■ WHAT YOU WILL DO ■
Reproduce the records below exactly, but only between the lines holding "t => GenLeaf (inr (inl t))" and "None) => YNull", inclusive.
***** EXERCISE INPUT
(* ===== verification/SigmaMatcher.v ===== *)
(** * [sigil-sigma/src/matcher.rs]: selection matching

    String predicates, field modifiers, field resolution over an event, field
    conditions and selections.  The [regex] crate is a parameter (class
    [RegexEngine]); [str::to_lowercase] is a parameter (class [Casing]) with
    its documented agreement with ASCII lowercasing on ASCII text. *)

From stdpp Require Import gmap strings list.
From S2P Require Import Prelude Utf8 Core.

(** The [regex] crate: [Regex::new], [is_match], [escape]. *)
Class RegexEngine := {
  regex : Set;
  regex_new : string -> option regex;
  is_match : regex -> string -> bool;
  regex_escape : string -> string
}.

(** ** Modifiers *)

Inductive BaseMatch : Set :=
  | MEquals | MContains | MStartsWith | MEndsWith | MRegex.

#[export] Instance BaseMatch_eq_dec : EqDecision BaseMatch.
Proof. solve_decision. Defined.

Record Modifiers : Set := mkMods { base : BaseMatch; all : bool }.

#[export] Instance Modifiers_eq_dec : EqDecision Modifiers.
Proof. solve_decision. Defined.

(** The effect of one modifier word; [None] is an unsupported one. *)
Definition apply_modifier (m : string) (mods : Modifiers) : option Modifiers :=
  if bool_decide (m = "contains") then Some (mkMods MContains (all mods))
  else if bool_decide (m = "startswith") then Some (mkMods MStartsWith (all mods))
  else if bool_decide (m = "endswith") then Some (mkMods MEndsWith (all mods))
  else if bool_decide (m = "re") then Some (mkMods MRegex (all mods))
  else if bool_decide (m = "all") then Some (mkMods (base mods) true)
  else if bool_decide (m = "cased") then Some mods
  else None.

(** The [for m in parts] loop of [Modifiers::parse]. *)
Fixpoint apply_modifiers (parts : list string) (mods : Modifiers) : result Modifiers :=
  match parts with
  | [] => Ok mods
  | m :: parts' =>
      match apply_modifier m mods with
      | Some mods' => apply_modifiers parts' mods'
      | None => Err Config
      end
  end.

Definition Modifiers_parse (field_key : string) : result (string * Modifiers) :=
  let parts := split_on "|" field_key in
  let field := default "" (head parts) in
  mods ← apply_modifiers (tail parts) (mkMods MEquals false);
  Ok (field, mods).
(* ===== verification/Yaml.v ===== *)
(** * YAML values

    The [serde_yaml] values the rule engine and the configuration share, and
    the lookup of a mapping. *)

From stdpp Require Import strings list countable.
From S2P Require Import Prelude.

(** [serde_yaml::Value] without custom tags; a mapping is an ordered list of
    entries with distinct keys, a number is kept as its text. *)
#[warnings="-register-all"]
Inductive yaml : Set :=
  | YNull
  | YBool (b : bool)
  | YNumber (text : string)
  | YString (s : string)
  | YSequence (l : list yaml)
  | YMapping (m : list (yaml * yaml)).

(** [serde_yaml::to_string(v).ok()]. *)
Class YamlText := yaml_text : yaml -> option string.

(** ** Decidable equality, through trees *)

Section countable.
Local Abbreviation leaf := (option bool + (string + string))%type.

Fixpoint yaml_tree (y : yaml) : gen_tree leaf :=
  match y with
  | YNull => GenLeaf (inl None)
  | YBool b => GenLeaf (inl (Some b))
  | YNumber t => GenLeaf (inr (inl t))
  | YString s => GenLeaf (inr (inr s))
  | YSequence l => GenNode 0 (yaml_tree <$> l)
  | YMapping m => GenNode 1 (concat ((fun kv => [yaml_tree kv.1; yaml_tree kv.2]) <$> m))
  end.

Fixpoint tree_yaml (t : gen_tree leaf) : yaml :=
  match t with
  | GenLeaf (inl None) => YNull
  | GenLeaf (inl (Some b)) => YBool b
  | GenLeaf (inr (inl t)) => YNumber t
  | GenLeaf (inr (inr s)) => YString s
  | GenNode 0 l => YSequence (tree_yaml <$> l)
  | GenNode _ l =>
      YMapping ((fix pairs (l : list (gen_tree leaf)) : list (yaml * yaml) :=
                   match l with
                   | k :: v :: l => (tree_yaml k, tree_yaml v) :: pairs l
                   | _ => []
                   end) l)
  end.

Fixpoint tree_yaml_tree (y : yaml) : tree_yaml (yaml_tree y) = y.
Proof.
  destruct y as [|b|t|s|l|m]; cbn; try reflexivity.
  - f_equal. induction l as [|y l IH]; cbn; [reflexivity|]. f_equal; [apply tree_yaml_tree|exact IH].
  - f_equal. induction m as [|[k v] m IH]; cbn; [reflexivity|]. f_equal; [|exact IH].
    f_equal; apply tree_yaml_tree.
Defined.
End countable.

Lemma yaml_tree_inj : Inj (=) (=) yaml_tree.
Proof. intros a b H. by rewrite <- (tree_yaml_tree a), H, tree_yaml_tree. Qed.

#[export] Instance yaml_eq_dec : EqDecision yaml.
Proof. pose proof yaml_tree_inj. apply (inj_eq_dec yaml_tree). Defined.
#[export] Instance yaml_countable : Countable yaml := inj_countable' yaml_tree tree_yaml tree_yaml_tree.

(** ** Induction over nested values *)

Lemma yaml_nested_ind (P : yaml -> Prop) :
  P YNull -> (forall b, P (YBool b)) -> (forall t, P (YNumber t)) -> (forall s, P (YString s)) ->
  (forall l, Forall P l -> P (YSequence l)) ->
  (forall m : list (yaml * yaml), Forall (fun kv => P kv.2) m -> P (YMapping m)) ->
  forall y, P y.
Proof.
  intros Hn Hb Ht Hs Hl Hm. fix IH 1. intros [|b|t|s|l|m].
  - exact Hn.
  - apply Hb.
  - apply Ht.
  - apply Hs.
  - apply Hl. induction l as [|y l IHl]; constructor; [apply IH|exact IHl].
  - apply Hm. induction m as [|[k v] m IHm]; constructor; [apply IH|exact IHm].
Qed.

(** ** Lookup in a mapping ([Mapping::get]) *)

Fixpoint ymap_get (m : list (yaml * yaml)) (k : yaml) : option yaml :=
  match m with
  | [] => None
  | (k', v) :: m => if decide (k' = k) then Some v else ymap_get m k
  end.

Lemma ymap_get_elem m k v : NoDup m.*1 -> ymap_get m k = Some v <-> (k, v) ∈ m.
Proof.
  induction m as [|[k' v'] m IH]; cbn; [split; [done|by intros ?%not_elem_of_nil]|].
  intros [Hk Hnd]%NoDup_cons. rewrite elem_of_cons. case_decide as Hd; subst.
  - split; [intros [= ->]; by left|]. intros [[= ->]|Hin]; [done|]. destruct Hk.
    apply list_elem_of_fmap. by exists (k, v).
  - rewrite IH by done. naive_solver.
Qed.

Lemma ymap_get_None m k : ymap_get m k = None <-> k ∉ m.*1.
Proof.
  induction m as [|[k' v'] m IH]; cbn; [split; [by intros _ ?%not_elem_of_nil|done]|].
  rewrite elem_of_cons. case_decide as Hd; [subst; naive_solver|]. rewrite IH. naive_solver.
Qed.
(** Pushing and pruning the deque is looking back over the longer history. *)
Lemma window_rel_push r t now win hist new :
  span_ok r -> (t <= now)%Z -> (0 <= now <= i64_max)%Z ->
  Forall (fun e => w_ts e = now) new -> window_rel r t win hist ->
  pop_old (wrap_i64 (now - k_timespan r)) (win ++ new) = live r now (hist ++ new) /\
  window_rel r now (live r now (hist ++ new)) (hist ++ new).
Proof.
  intros [Hs1 Hs2] Ht Hnow Hnew (t0 & Ht0 & -> & Hsort & Hle).
  rewrite wrap_i64_id by (unfold in_i64, i64_min, i64_max in *; lia).
  assert (Hle' : Forall (fun e => w_ts e <= now)%Z hist).
  { eapply Forall_impl; [exact Hle|]. cbn. lia. }
  destruct (ts_sorted_app hist new now) as [Hs Hf]; [done|done|done|].
  split.
  - rewrite pop_old_filter.
    + unfold live. rewrite !filter_app. f_equal. apply filter_filter_weaker. intros x. lia.
    + apply (ts_sorted_app _ new now); [by apply ts_sorted_filter| |done].
      apply Forall_forall. intros x [_ Hx]%list_elem_of_filter. rewrite Forall_forall in Hle'. auto.
  - exists now. split_and!; [lia|done|done|done].
Qed.

Lemma new_entries_now r now ev ms : Forall (fun e => w_ts e = now) (new_entry r now ev <$> ms).
Proof. apply Forall_fmap, Forall_forall. done. Qed.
**********
■ ANSWER BELOW ■
  | YNumber t => GenLeaf (inr (inl t))
  | YString s => GenLeaf (inr (inr s))
  | YSequence l => GenNode 0 (yaml_tree <$> l)
  | YMapping m => GenNode 1 (concat ((fun kv => [yaml_tree kv.1; yaml_tree kv.2]) <$> m))
  end.

Fixpoint tree_yaml (t : gen_tree leaf) : yaml :=
  match t with
  | GenLeaf (inl None) => YNull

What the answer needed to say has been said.